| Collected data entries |

(* ===== verification/Tool.v ===== *)
(** * The command line tool

    [src/tools/fffs_tool.c]: images are made, loaded with a tree of host files,
    listed, checked and dumped.  An image file is its bytes; the host's files
    are a tree; a command gives its status, what it prints as data and, if it
    writes the image, the new image.

    Numbers of the command line are what [strtoull] makes of the arguments.
    Host calls that write the image succeed, and so does [malloc].  Not
    modelled: the texts that are printed. *)

From S2P Require Export Workload Inspect HostRun.

#[local] Open Scope Z_scope.
#[local] Open Scope fffs_scope.

(** ** The host's files *)

(** What [lstat] finds at a path; the entries are in the order of [readdir].
    [opens] and [reads]: whether [fopen] or [opendir] succeeds, and the reads of
    the contents. *)
Inductive host_node : Type :=
| HOST_MISSING
| HOST_FILE (opens reads : bool) (content : list Z)
| HOST_DIR (opens : bool) (entries : list (list Z * host_node))
| HOST_OTHER.

Definition slash : Z := 47.
Definition dot_name : list Z := [46].
Definition dot_dot_name : list Z := [46; 46].

(** The path without the slashes at its end, but for a first one. *)
Fixpoint drop_slashes (reversed : list Z) : list Z :=
  match reversed with
  | c :: (_ :: _) as rest => if c =? slash then drop_slashes rest else reversed
  | _ => reversed
  end.

Definition dup_trimmed_root (root : list Z) : list Z := rev (drop_slashes (rev root)).

Definition path_join (a b : list Z) : list Z :=
  match last a with
  | Some c => if c =? slash then a ++ b else a ++ [slash] ++ b
  | None => a ++ b
  end.

Definition relative_name (root path : list Z) : list Z :=
  match drop (length root) path with
  | c :: rel => if c =? slash then rel else c :: rel
  | [] => []
  end.

Definition is_dot_entry (name : list Z) : bool :=
  bool_decide (name = dot_name) || bool_decide (name = dot_dot_name).

Record load_plan : Type := mk_plan {
  pl_files : Z;
  pl_bytes : Z;
}.

(** The status and the plan. *)
Fixpoint scan_load_tree (root path : list Z) (node : host_node) (plan : load_plan)
  : result * load_plan :=
  match node with
  | HOST_MISSING => (inl FFFS_ERR_IO, plan)
  | HOST_FILE _ _ content =>
      let name := relative_name root path in
      if (zlen name =? 0) || (FFFS_MAX_NAME <? zlen name) then (inl FFFS_ERR_INVALID, plan)
      else (inr tt, mk_plan (usz (pl_files plan + 1)) (usz (pl_bytes plan + zlen content)))
  | HOST_DIR opens entries =>
      if negb opens then (inl FFFS_ERR_IO, plan)
      else
        (fix scan_entries (entries : list (list Z * host_node)) (plan : load_plan) :=
           match entries with
           | [] => (inr tt, plan)
           | (name, child) :: entries =>
               if is_dot_entry name then scan_entries entries plan
               else
                 match scan_load_tree root (path_join path name) child plan with
                 | (inl err, plan) => (inl err, plan)
                 | (inr _, plan) => scan_entries entries plan
                 end
           end) entries plan
  | HOST_OTHER => (inr tt, plan)
  end.

(** The local [struct fffs_file] of [load_file]; 0 is the null pointer. *)
Abbreviation tool_file := 1.
Abbreviation LOAD_CHUNK := 256.

Section Load.
Context `{Backend} `{!IndexCache} `{Fuel}.

(** The rounds of the loop: a full buffer is written and the next one read; a
    short one is the last. *)
Fixpoint load_chunks (n : nat) (reads : bool) (content : list Z) : M unit :=
  match n with
  | O => diverge
  | S n' =>
      let buffer := take (Z.to_nat LOAD_CHUNK) content in
      written <- try_ (when (0 <? zlen buffer) (fffs_write tool_file buffer)) ;;
      let last := zlen buffer <? LOAD_CHUNK in
      guard_err (last && negb reads) FFFS_ERR_IO ;;
      match written with
      | inl err => fail err
      | inr _ =>
          if last then ret tt
          else load_chunks n' reads (drop (Z.to_nat LOAD_CHUNK) content)
      end
  end.

(** The file stays open when it fails. *)
Definition load_file (opens reads : bool) (content : list Z) (fs_name : list Z) : M unit :=
  guard_err (negb opens) FFFS_ERR_IO ;;
  fffs_open tool_file fs_name (Z.lor (Z.lor FFFS_O_WRONLY FFFS_O_CREATE) FFFS_O_TRUNC) ;;
  load_chunks (S (length content)) reads content ;;
  fffs_close tool_file.

(** The number of files loaded. *)
Fixpoint load_tree (root path : list Z) (node : host_node) (loaded : Z) : M Z :=
  match node with
  | HOST_MISSING => fail FFFS_ERR_IO
  | HOST_FILE opens reads content =>
      load_file opens reads content (relative_name root path) ;;
      ret (usz (loaded + 1))
  | HOST_DIR opens entries =>
      guard_err (negb opens) FFFS_ERR_IO ;;
      (fix load_entries (entries : list (list Z * host_node)) (loaded : Z) : M Z :=
         match entries with
         | [] => ret loaded
         | (name, child) :: entries =>
             if is_dot_entry name then load_entries entries loaded
             else
               loaded <- load_tree root (path_join path name) child loaded ;;
               load_entries entries loaded
         end) entries loaded
  | HOST_OTHER => ret loaded
  end.
End Load.

(** ** Images *)

Abbreviation TOOL_SCRATCH_SIZE := 4096.

(** A device of [size] bytes. *)
Definition tool_config (size : Z) : ffsv_flash_config :=
  preset_config FFSV_PRESET_TARGET_NOR_NOTES size.

Abbreviation tool_backend size :=
  (@fffs_host_backend_from_verify_flash unit (tool_config size)).

(** [parse_size], after [strtoull]: no result unless the whole text is a number. *)
Definition parse_size (value : option Z) : fffs_status + Z :=
  match value with
  | Some v => if v =? 0 then inl FFFS_ERR_INVALID else inr v
  | None => inl FFFS_ERR_INVALID
  end.

Fixpoint sector_shift_loop (n : nat) (shift sector_size : Z) : fffs_status + Z :=
  match n with
  | O => inl FFFS_ERR_INVALID
  | S n' =>
      if Z.shiftl 256 shift =? sector_size then inr sector_size
      else sector_shift_loop n' (shift + 1) sector_size
  end.

Definition sector_enum_from_size (sector_size : Z) : fffs_status + Z :=
  if (sector_size <? Z.shiftl 256 FFFS_MIN_SECTOR_SHIFT) ||
     (Z.shiftl 256 FFFS_MAX_SECTOR_SHIFT <? sector_size)
  then inl FFFS_ERR_INVALID
  else sector_shift_loop (Z.to_nat (FFFS_MAX_SECTOR_SHIFT - FFFS_MIN_SECTOR_SHIFT + 1))
         FFFS_MIN_SECTOR_SHIFT sector_size.

Section Tool.
(** [TOOL_INDEX_HASH_TABLE_SIZE], which the index mode sets. *)
Context (index_heads : Z) (index : forall size, @IndexCache (tool_backend size)) `{Fuel}.

#[local] Existing Instance fffs_host_backend_from_verify_flash | 100.

#[local] Abbreviation UINT8_MAX := 255.
#[local] Abbreviation SIZE_MAX := (2 ^ 64 - 1).

(** [open_image]: the device with the bytes of the file, if there is one. *)
Definition open_image (image : option (list Z)) : option (fffs_status + @vstate unit) :=
  match image with
  | None => Some (inl FFFS_ERR_IO)
  | Some bytes =>
      if zlen bytes <=? 0 then Some (inl FFFS_ERR_INVALID)
      else
        match ffsv_flash_create_with_preset FFSV_PRESET_TARGET_NOR_NOTES (zlen bytes) with
        | (_, None) => Some (inl FFFS_ERR_INVALID)
        | (_, Some flash) =>
            match ffsv_flash_load_image bytes (vc_total_size (vf_cfg flash))
                    (mk_vstate flash sampler_zero tt) with
            | None => None
            | Some (err, st) =>
                if negb (err =? FFSV_OK) then Some (inl FFFS_ERR_IO) else Some (inr st)
            end
        end
  end.

Definition tool_mount_options (size : Z) : fffs_mount_options :=
  mk_mount_options true (index_cache_required_size (IndexCache := index size) index_heads)
    index_heads (Some (fill TOOL_SCRATCH_SIZE 0)) TOOL_SCRATCH_SIZE false
    (Some (fill 2048 0)) 2048.

Definition mount_tool_fs (size : Z) : @M (tool_backend size) unit :=
  @fffs_mount (tool_backend size) (index size) (tool_mount_options size).

(** A command on an image that has been opened: its status or its result, and
    the device after it. *)
Definition on_image {A} (size : Z) (st : @vstate unit) (m : @M (tool_backend size) A)
  : option ((fffs_status + A) * option (@vstate unit)) :=
  match run_fs (cfg := tool_config size) m (fresh_fs st) with
  | Some (r, w) => Some (r, w_ctx w)
  | None => None
  end.

(** ** Commands *)

Definition cmd_dump (image : option (list Z)) : option (fffs_status + list report_line) :=
  match open_image image with
  | None => None
  | Some (inl err) => Some (inl err)
  | Some (inr st) =>
      let size := vc_total_size (vf_cfg (vs_flash st)) in
      fst <$> on_image size st fffs_inspect_dump
  end.

Definition cmd_fragstats (image : option (list Z)) : option (fffs_status + list report_line) :=
  match open_image image with
  | None => None
  | Some (inl err) => Some (inl err)
  | Some (inr st) =>
      let size := vc_total_size (vf_cfg (vs_flash st)) in
      fst <$> on_image size st fffs_inspect_fragstats_dump
  end.

Definition summary_is_corrupt (s : fffs_inspect_summary) : bool :=
  negb (ic_corrupt_records (sum_index s) =? 0) ||
  negb (ic_live_entries_corrupt (sum_index s) =? 0) ||
  negb (sc_corrupt (sum_sectors s) =? 0) ||
  negb (mc_corrupt (sum_md s) =? 0).

(** The status, and the summary when it is printed. *)
Definition cmd_check (image : option (list Z)) : option (result * option fffs_inspect_summary) :=
  match open_image image with
  | None => None
  | Some (inl err) => Some (inl err, None)
  | Some (inr st) =>
      let size := vc_total_size (vf_cfg (vs_flash st)) in
      match on_image size st fffs_inspect_check with
      | None => None
      | Some (inl err, _) => Some (inl err, None)
      | Some (inr summary, _) =>
          Some (if summary_is_corrupt summary then inl FFFS_ERR_CORRUPT else inr tt, Some summary)
      end
  end.

(** The status and the entries that are printed before it is known; the status of
    the close is not used. *)
Definition list_files (size : Z) : @M (tool_backend size) (list fffs_stat * result) :=
  let dir := snd (fffs_dir_open None) in
  let* (entries, dir) := @list_loop (tool_backend size) (index size) fuel dir [] in
  ret (entries, match fffs_dir_status dir with FFFS_OK => inr tt | err => inl err end).

Definition cmd_list (image : option (list Z)) : option (result * list fffs_stat) :=
  match open_image image with
  | None => None
  | Some (inl err) => Some (inl err, [])
  | Some (inr st) =>
      let size := vc_total_size (vf_cfg (vs_flash st)) in
      match on_image size st (mount_tool_fs size ;; list_files size) with
      | None => None
      | Some (inl err, _) => Some (inl err, [])
      | Some (inr (entries, err), _) => Some (err, entries)
      end
  end.

(** [err], or the bytes of the device, which are written to the image file. *)
Definition dump_image (r : result) (st : option (@vstate unit)) : fffs_status + list Z :=
  match r, st with
  | inl err, _ => inl err
  | inr _, Some st => inr (ffsv_flash_image (vs_flash st))
  | inr _, None => inl FFFS_ERR_IO
  end.

Definition cmd_create (sector_size_text sector_count_text : option Z)
    (index_text : option (option Z)) : option (fffs_status + list Z) :=
  match parse_size sector_size_text with
  | inl err => Some (inl err)
  | inr sector_size =>
  match parse_size sector_count_text with
  | inl _ => Some (inl FFFS_ERR_INVALID)
  | inr sector_count =>
  if UINT16_MAX <? sector_count then Some (inl FFFS_ERR_INVALID)
  else
  match sector_enum_from_size sector_size with
  | inl err => Some (inl err)
  | inr format_sector_size =>
  match (match index_text with
         | None => inr FFFS_DEFAULT_INDEX_SECTORS
         | Some text =>
             match parse_size text with
             | inr n => if UINT8_MAX <? n then inl FFFS_ERR_INVALID else inr n
             | inl _ => inl FFFS_ERR_INVALID
             end
         end) with
  | inl err => Some (inl err)
  | inr index_sectors =>
  if SIZE_MAX / sector_size <? sector_count then Some (inl FFFS_ERR_INVALID)
  else
    let size := sector_size * sector_count in
    match ffsv_flash_create_with_preset FFSV_PRESET_TARGET_NOR_NOTES size with
    | (_, None) => Some (inl FFFS_ERR_INVALID)
    | (_, Some flash) =>
        match on_image size (mk_vstate flash sampler_zero tt)
                (fffs_format (mk_format_options (u8 index_sectors) format_sector_size)) with
        | None => None
        | Some (r, st) => Some (dump_image r st)
        end
    end
  end end end end.

Definition tool_workload_options (rounds : Z) : fffs_workload_options :=
  mk_workload_options 0x12345678 rounds 224 (350 * 1024).

Definition cmd_workload (size_text : option Z) (rounds_text : option (option Z))
  : option (fffs_status + list Z) :=
  match parse_size size_text with
  | inl err => Some (inl err)
  | inr size =>
  match (match rounds_text with None => inr 100 | Some text => parse_size text end) with
  | inl err => Some (inl err)
  | inr rounds =>
    match ffsv_flash_create_with_preset FFSV_PRESET_TARGET_NOR_NOTES size with
    | (_, None) => Some (inl FFFS_ERR_INVALID)
    | (_, Some flash) =>
        match on_image size (mk_vstate flash sampler_zero tt)
                (fffs_format (mk_format_options 0 0) ;; mount_tool_fs size ;;
                 bind (@fffs_workload_run (tool_backend size) (index size) _
                         tool_file (Some (tool_workload_options rounds))) (fun _ => ret tt)) with
        | None => None
        | Some (r, st) => Some (dump_image r st)
        end
    end
  end end.

(** [tree]: what [lstat] finds at the root.  The scan comes first: it changes
    nothing. *)
Definition cmd_load (image : option (list Z)) (root_arg : list Z) (tree : host_node)
  : option (fffs_status + Z * list Z) :=
  let root := dup_trimmed_root root_arg in
  match scan_load_tree root root tree (mk_plan 0 0) with
  | (inl err, _) => Some (inl err)
  | (inr _, _) =>
  match open_image image with
  | None => None
  | Some (inl err) => Some (inl err)
  | Some (inr st) =>
      let size := vc_total_size (vf_cfg (vs_flash st)) in
      match on_image size st
              (mount_tool_fs size ;;
               @load_tree (tool_backend size) (index size) _ root root tree 0) with
      | None => None
      | Some (inl err, _) => Some (inl err)
      | Some (inr loaded, Some st) => Some (inr (loaded, ffsv_flash_image (vs_flash st)))
      | Some (inr _, None) => Some (inl FFFS_ERR_IO)
      end
  end end.
End Tool.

| Exercise details |
What is needed is an exact copy of the entries above, from the first line through the line holding "are a tree;", with both of those lines kept; please give nothing else.

| Solution below |
(* ===== verification/Tool.v ===== *)
(** * The command line tool

    [src/tools/fffs_tool.c]: images are made, loaded with a tree of host files,
    listed, checked and dumped.  An image file is its bytes; the host's files
    are a tree; a command gives its status, what it prints as data and, if it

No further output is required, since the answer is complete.